Profiling is Our Friend

I recently wrote a tiny demo program to demonstrate to co-workers how one can build a cache with age-based expiration of its entries, using purely immutable Scala collections. The core of the cache was something like 25-30 lines of Scala code like this:

class FooCache(maxAgeMillis: Long) {
  def now: Long = System.currentTimeMillis

  case class CacheEntry(number: Long, value: Long,
                        birthTime: Long) {
    def age: Long = now - birthTime
  }

  lazy val cache: AtomicReference[Hashmap[Long, CacheEntry]] =
    new AtomicReference(HashMap[Long, CacheEntry]]())

  def values: Hashmap[Long, CacheEntry] =
    cache.get.filter{ (key, entry) =>
      entry.age <= maxAgeMillis }

  def get(number: Long): Long = {
    values.find{ case (key, entry) =>
      key == number && entry.age <= maxAgeMillis
    } match {
      case Some((key, entry)) =>
        entry.value                // cache hit
      case _ =>
        val entry = CacheEntry(number, compute(number), now)
        cache.set(values + (number -> entry))
        entry.value
    }
  }

  def compute(number: Long): Long =
    { /* Some long-running computation based on 'number' */ }
}

The main idea here is that we keep an atomically updated reference to an immutable HashMap. Every time we look for entries in the HashMap we check if (entry.age <= maxAgeMillis), to skip over entries which are already too old to be of any use. Then on cache insertion time we go through the ‘values’ function which excludes all cache entries which have already expired.

Note how the cache itself is not ‘immutable’. We are just using an immutable HashMap collection to store it. This means that Scala can do all sorts of optimizations when multiple threads want to iterate through all the entries of the cache looking for something they want. But there’s an interesting performance bug in this code too…

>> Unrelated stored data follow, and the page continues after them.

(** X2: the same for the site's own REST endpoint, where 403 too gives
    the empty list. *)
Theorem fetch_site_rest_pages (base_url : string) (bs : list (list json)) (fuel : nat)
    (r_end : response) :
  (∀ i b, bs !! i = Some b →
     b ≠ [] ∧ serves net (site_rest_url base_url) (1 + Z.of_nat i) (JArr b)) →
  net (mkRequest (site_rest_url base_url) (rest_params (1 + Z.of_nat (length bs))))
  = inr r_end →
  (length bs < fuel)%nat →
  (∀ last, is_error_status (status_code r_end) = false →
     json_body r_end = Some last → json_truthy last = false →
     fetch_posts_via_site_rest net fuel base_url
     = (Val (concat bs), rest_schedule (site_rest_url base_url) 1 (2 * length bs + 1)))
  ∧ (status_code r_end = 404%Z ∨ status_code r_end = 401%Z ∨ status_code r_end = 403%Z →
     fetch_posts_via_site_rest net fuel base_url
     = (Val [], rest_schedule (site_rest_url base_url) 1 (2 * length bs + 1)))
  ∧ (is_error_status (status_code r_end) = true →
     status_code r_end ≠ 404%Z → status_code r_end ≠ 401%Z → status_code r_end ≠ 403%Z →
     fetch_posts_via_site_rest net fuel base_url
     = (Raise (HTTPError (status_code r_end)),
        rest_schedule (site_rest_url base_url) 1 (2 * length bs + 1))).
Proof.
  clear urljoin soup_select.
  intros Hbs Hend Hfuel.
  destruct (Nat.le_exists_sub (S (length bs)) fuel) as (k & -> & _); [lia|].
  replace (k + S (length bs))%nat with (length bs + S k)%nat by lia.
  unfold fetch_posts_via_site_rest.
  rewrite (loop_pages net site_rest_quiet (site_rest_url base_url)
             (λ fuel, site_rest_loop net fuel base_url)
             (λ fuel posts page, site_rest_loop_round net fuel base_url posts page)
             site_rest_quiet_error bs (S k) [] 1 Hbs).
  rewrite site_rest_loop_round, <- rest_schedule_last. cbn [app].
  split_and!.
  - intros last He Hb Ht.
    rewrite (rest_round_empty_batch net site_rest_quiet _ r_end last); try done.
    apply not_true_is_false. intros Hq%site_rest_quiet_error. congruence.
  - intros Hq%site_rest_quiet_iff.
    by rewrite (rest_round_quiet net site_rest_quiet _ r_end).
  - intros He H404 H401 H403.
    rewrite (rest_round_error net site_rest_quiet _ r_end); try done.
    apply not_true_is_false. rewrite site_rest_quiet_iff. tauto.
Qed.

(** X3: the REST clients have no page ceiling: against a server that
    serves a non-empty batch on every page they never return; whatever the
    fuel, it is used up on requests for the pages 1, 2, 3, ... *)
Theorem rest_clients_unbounded (hostname base_url : string) (fuel : nat) :
  (∀ p, (1 ≤ p)%Z → ∃ b, b ≠ [] ∧ serves net (wpcom_url hostname) p (JArr b)) →
  (∀ p, (1 ≤ p)%Z → ∃ b, b ≠ [] ∧ serves net (site_rest_url base_url) p (JArr b)) →
  fetch_posts_via_wpcom_api net fuel hostname
  = (Diverge, rest_schedule (wpcom_url hostname) 1 (2 * fuel))
  ∧ fetch_posts_via_site_rest net fuel base_url
    = (Diverge, rest_schedule (site_rest_url base_url) 1 (2 * fuel)).
Proof.
  intros H1 H2. split.
  - apply (loop_endless net wpcom_quiet (wpcom_url hostname)
             (λ fuel, wpcom_loop net fuel hostname)); try done.
    + intros f posts page. apply wpcom_loop_round.
    + apply wpcom_quiet_error.
  - apply (loop_endless net site_rest_quiet (site_rest_url base_url)
             (λ fuel, site_rest_loop net fuel base_url)); try done.
    + intros f posts page. apply site_rest_loop_round.
    + apply site_rest_quiet_error.
Qed.

(** X4: whatever the server answers, a REST client does nothing but ask
    for the pages 1, 2, 3, ... in this order, sleeping once between two
    requests: its trace is an initial part of that schedule. *)
Theorem rest_clients_throttled (hostname base_url : string) (fuel : nat) :
  (∃ n, (n ≤ 2 * fuel)%nat
        ∧ trace (fetch_posts_via_wpcom_api net fuel hostname)
          = rest_schedule (wpcom_url hostname) 1 n)
  ∧ (∃ n, (n ≤ 2 * fuel)%nat
          ∧ trace (fetch_posts_via_site_rest net fuel base_url)
            = rest_schedule (site_rest_url base_url) 1 n).
Proof.
  split.
  - apply (loop_trace net wpcom_quiet (wpcom_url hostname)
             (λ fuel, wpcom_loop net fuel hostname)); [done|].
    intros f posts page. apply wpcom_loop_round.
  - apply (loop_trace net site_rest_quiet (site_rest_url base_url)
             (λ fuel, site_rest_loop net fuel base_url)); [done|].
    intros f posts page. apply site_rest_loop_round.
Qed.

(** ** Reading the links of the posts *)

Lemma link_set_ok_iff posts :
  (∃ s, link_set posts = inr s) ↔ Forall has_link posts.
Proof.
  induction posts as [|p posts IH]; cbn [link_set].
  - split; [by constructor|by exists ∅].
  - rewrite Forall_cons, <- IH. unfold has_link. split.
    + intros [s Hs]. destruct (getitem p "link") as [e|v]; [done|].
      destruct v; cbn [split_rstrip] in Hs; try done.
      destruct (link_set posts) as [e|s']; [done|]. split; by eexists.
    + intros [[l ->] [s' ->]]. cbn [split_rstrip]. by eexists.
Qed.
(** * System monitor: the metrics receiver (metrics_api.py)

    A shallow embedding of the four request handlers of the metrics
    receiver -- [ingest_metrics], [list_devices], [get_device_metrics] and
    [get_latest_metrics] -- over an explicit model of the JSON values they
    manipulate, of the module-level store [_metrics_store], of the wall
    clock they read and of the lock they take.

    Conventions.
    - A request body is the value returned by [request.get_json()], a
      [json].  Python's dynamic typing is kept: every operation the
      handlers apply to such a value ([in], subscripting, [.get],
      [.replace], truth testing, ...) is a function on [json] that raises
      the exception Python raises on the wrong type.
    - A JSON float is a finite double, represented by its exact rational
      value; NaN and the infinities (which are not JSON) are left out.
    - Durations are integers, in microseconds, which is the resolution of
      [timedelta]; [total_seconds() > 60] is decided on them exactly. *)

From Stdlib Require Import ZArith QArith List String Ascii Bool Lia.
Import ListNotations.

Local Open Scope string_scope.
Local Open Scope Z_scope.
Local Open Scope list_scope.

(* ================================================================== *)
(** * Exceptions *)

Inductive exn : Type :=
| KeyError
| TypeError
| AttributeError
| ValueError
| OverflowError.

(** A computation that returns a value or raises. *)
Inductive exc (A : Type) : Type :=
| Ok (a : A)
| Raise (e : exn).

Arguments Ok {A} a.
Arguments Raise {A} e.

Definition bind {A B : Type} (m : exc A) (k : A -> exc B) : exc B :=
  match m with
  | Ok a => k a
  | Raise e => Raise e
  end.

Notation "x <- m ;; k" := (bind m (fun x => k))
  (at level 61, m at next level, right associativity).

(** [try: m except: h] with a bare [except], which catches everything. *)
Definition try_except {A : Type} (m : exc A) (h : A) : A :=
  match m with
  | Ok a => a
  | Raise _ => h
  end.

Definition is_ok {A : Type} (m : exc A) : bool :=
  match m with
  | Ok _ => true
  | Raise _ => false
  end.

(* ================================================================== *)
(** * JSON values *)

Set Warnings "-register-all".

Inductive json : Type :=
| JNull
| JBool (b : bool)
| JInt (z : Z)
| JFloat (q : Q)
| JStr (s : string)
| JArr (l : list json)
| JObj (kv : list (string * json)).

(** A Python [dict] with string keys, in insertion order.  The first
    binding of a key is the one that counts. *)
Definition dict : Type := list (string * json).

Fixpoint dict_get (k : string) (d : dict) : option json :=
  match d with
  | [] => None
  | (k', v) :: d' => if String.eqb k k' then Some v else dict_get k d'
  end.

Definition dict_mem (k : string) (d : dict) : bool :=
  match dict_get k d with
  | Some _ => true
  | None => false
  end.

(** [d[k] = v]: an existing key keeps its place, a new one goes last. *)
Fixpoint dict_set (k : string) (v : json) (d : dict) : dict :=
  match d with
  | [] => [(k, v)]
  | (k', v') :: d' =>
      if String.eqb k k' then (k', v) :: d' else (k', v') :: dict_set k v d'
  end.

(** ** Truth value, [bool(x)] *)

Definition py_truthy (x : json) : bool :=
  match x with
  | JNull => false
  | JBool b => b
  | JInt z => negb (z =? 0)
  | JFloat q => negb (Qeq_bool q 0)
  | JStr s => negb (String.eqb s "")
  | JArr l => match l with [] => false | _ :: _ => true end
  | JObj kv => match kv with [] => false | _ :: _ => true end
  end.

(** ** Numbers.  [bool] is a subclass of [int]: [True == 1]. *)

Definition num_value (x : json) : option Q :=
  match x with
  | JBool b => Some (if b then 1%Q else 0%Q)
  | JInt z => Some (inject_Z z)
  | JFloat q => Some q
  | _ => None
  end.

(** ** Equality, [x == y] *)

(** [x == s] for a string literal [s]: only a [str] equals a [str]. *)
Definition py_eq_str (x : json) (s : string) : bool :=
  match x with
  | JStr t => String.eqb t s
  | _ => false
  end.

Fixpoint py_eq (x y : json) : bool :=
  match x, y with
  | JNull, JNull => true
  | JStr s, JStr t => String.eqb s t
  | JArr l, JArr m =>
      (fix all2 (l m : list json) {struct l} : bool :=
         match l, m with
         | [], [] => true
         | a :: l', b :: m' => py_eq a b && all2 l' m'
         | _, _ => false
         end) l m
  | JObj d, JObj e =>
      (fix sub (seen : list string) (d : dict) {struct d} : bool :=
         match d with
         | [] => true
         | (k, v) :: d' =>
             (if existsb (String.eqb k) seen then true
              else match dict_get k e with
                   | Some w => py_eq v w
                   | None => false
                   end)
             && sub (k :: seen) d'
         end) [] d
      && forallb (fun kw => dict_mem (fst kw) d) e
  | JNull, _ | JStr _, _ | JArr _, _ | JObj _, _ => false
  | _, _ =>
      match num_value x, num_value y with
      | Some p, Some q => Qeq_bool p q
      | _, _ => false
      end
  end.

(** ** Ordering, [x > y]: defined between numbers, between strings and
    between lists; a [TypeError] otherwise. *)

Fixpoint py_gt (x y : json) : exc bool :=
  match x, y with
  | JStr s, JStr t => Ok (String.ltb t s)
  | JArr l, JArr m =>
      (fix lex (l m : list json) {struct l} : exc bool :=
         match l, m with
         | [], _ => Ok false
         | _ :: _, [] => Ok true
         | a :: l', b :: m' => if py_eq a b then lex l' m' else py_gt a b
         end) l m
  | _, _ =>
      match num_value x, num_value y with
      | Some p, Some q => Ok (negb (Qle_bool p q))
      | _, _ => Raise TypeError
      end
  end.

(** ** Containers *)

(** [needle in hay] on strings. *)
Fixpoint str_contains (needle hay : string) : bool :=
  String.prefix needle hay
  || match hay with
     | EmptyString => false
     | String _ hay' => str_contains needle hay'
     end.

(** ['k' in x] *)
Definition py_in (k : string) (x : json) : exc bool :=
  match x with
  | JObj d => Ok (dict_mem k d)
  | JArr l => Ok (existsb (fun e => py_eq_str e k) l)
  | JStr s => Ok (str_contains k s)
  | _ => Raise TypeError
  end.

(** [x['k']] *)
Definition py_getitem (x : json) (k : string) : exc json :=
  match x with
  | JObj d => match dict_get k d with
              | Some v => Ok v
              | None => Raise KeyError
              end
  | _ => Raise TypeError
  end.

(** [x['k'] = v]; only a [dict] takes a string subscript, so the result
    is the updated [dict]. *)
Definition py_setitem (x : json) (k : string) (v : json) : exc dict :=
  match x with
  | JObj d => Ok (dict_set k v d)
  | _ => Raise TypeError
  end.

(** [x.get('k', default)] *)
Definition py_get (x : json) (k : string) (default : json) : exc json :=
  match x with
  | JObj d => Ok (match dict_get k d with
                  | Some v => v
                  | None => default
                  end)
  | _ => Raise AttributeError
  end.
(** ** C7 *)

(** C7.  [send_reply] on a text returns Reply sent: followed by the text in
    single quotes.  When the first candidate whose attempt completes selects
    send_reply with an args object whose message is a text, the result's
    tool_output is that confirmation and the registries come back unchanged;
    for the message hello the output is exactly Reply sent: 'hello'. *)
Theorem send_reply_echoes
    p now d user_message api_key before m after r a text :
  py_truthy api_key = true ->
  candidate_models = (before ++ m :: after)%list ->
  forallb (fun m' => negb (attempt_ok p user_message m')) before = true ->
  generate p m (prompt user_message) = Ok (PDict r) ->
  dict_get r "tool" = Some (PStr "send_reply") ->
  dict_get r "args" = Some (PDict a) ->
  dict_get a "message" = Some (PStr text) ->
  send_reply (PStr text) = "Reply sent: '" ++ text ++ "'" /\
  execute_tool now d (PStr "send_reply") (PDict [("message", PStr "hello")]) =
    Ok ("Reply sent: 'hello'", d) /\
  dict_get (fst (fst (process_message p now d user_message api_key)))
           "tool_output" = Some (PStr ("Reply sent: '" ++ text ++ "'")) /\
  snd (fst (process_message p now d user_message api_key)) = d.
Proof.
  intros K C Hb G T A M.
  split; [reflexivity|]. split; [reflexivity|].
  assert (E : try_model p now d user_message m =
              Ok (success_envelope m r ("Reply sent: '" ++ text ++ "'"), d)).
  { unfold try_model. rewrite G. simpl bind. rewrite handle_reply_dict.
    unfold get_or at 1 2. rewrite T, A, execute_tool_send_reply.
    unfold get_or at 1. rewrite M. reflexivity. }
  rewrite (process_message_returns _ _ _ _ _ _ _ _ _ _ K C
             (forallb_not_ok _ now d _ _ Hb) E).
  split; reflexivity.
Qed.

Lemma send_reply_echoes_witness :
  attempt_ok stub_third_succeeds (PStr "hi") "gemini-2.5-flash" = false /\
  attempt_ok stub_third_succeeds (PStr "hi") "gemini-2.0-flash" = false /\
  dict_get (fst (fst (process_message stub_third_succeeds "2025-01-01 09:00" db0
                                      (PStr "hi") (PStr "key"))))
           "tool_output" = Some (PStr "Reply sent: 'hello'") /\
  snd (fst (process_message stub_third_succeeds "2025-01-01 09:00" db0
                            (PStr "hi") (PStr "key"))) = db0.
Proof.
  split; [reflexivity|]. split; [reflexivity|].
  exact (proj2 (proj2
    (send_reply_echoes
       stub_third_succeeds "2025-01-01 09:00" db0 (PStr "hi") (PStr "key")
       ["gemini-2.5-flash"; "gemini-2.0-flash"] "gemini-1.5-flash" []
       [("thought", PStr "greet"); ("tool", PStr "send_reply");
        ("args", PDict [("message", PStr "hello")])]
       [("message", PStr "hello")] "hello"
       eq_refl eq_refl eq_refl eq_refl eq_refl eq_refl eq_refl))).
Defined.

It’s relatively easy to spot once you know what you are looking for, but did you already catch it? I didn’t. At least not the first time I wrote this code. But I did notice something was ‘odd’ when I started doing lookups from multiple threads and looked at the performance stats of the program in a profiler. YourKit showed the following for this version of the caching code:

See how CPU usage hovers around 60% and we are doing a hefty bunch of garbage collections every second? The profiler quickly led me to line 17 of the code pasted above, where I am going through ‘values’ when looking up cache entries.

Almost 94% of the CPU time of the program was spent inside the .values() function. The profiling report included this part:

+-----------------------------------------------------------+--------|------+
|                           Name                            | Time   | Time |
|                                                           | (ms)   | (%)  |
+-----------------------------------------------------------+--------|------+
| demo.caching                                              | 62.084 | 99 % |
| +-- d.caching.Numbers.check(long)                         | 62.084 | 99 % |
|   +-- d.caching.FooCacheModule$FooCache.check(long)       | 62.084 | 99 % |
|     +---d.caching.FooCacheModule$FooCache.values()        | 58.740 | 94 % |
|     +---scala.collection.AbstractIterable.find(Function1) |  3.215 |  5 % |
+-----------------------------------------------------------+--------|------+

We are spending far too much time expiring cache entries. This is easy to understand why with a second look at the code of the get() function: every cache lookup does old entry expiration and then searches for a matching cache entry.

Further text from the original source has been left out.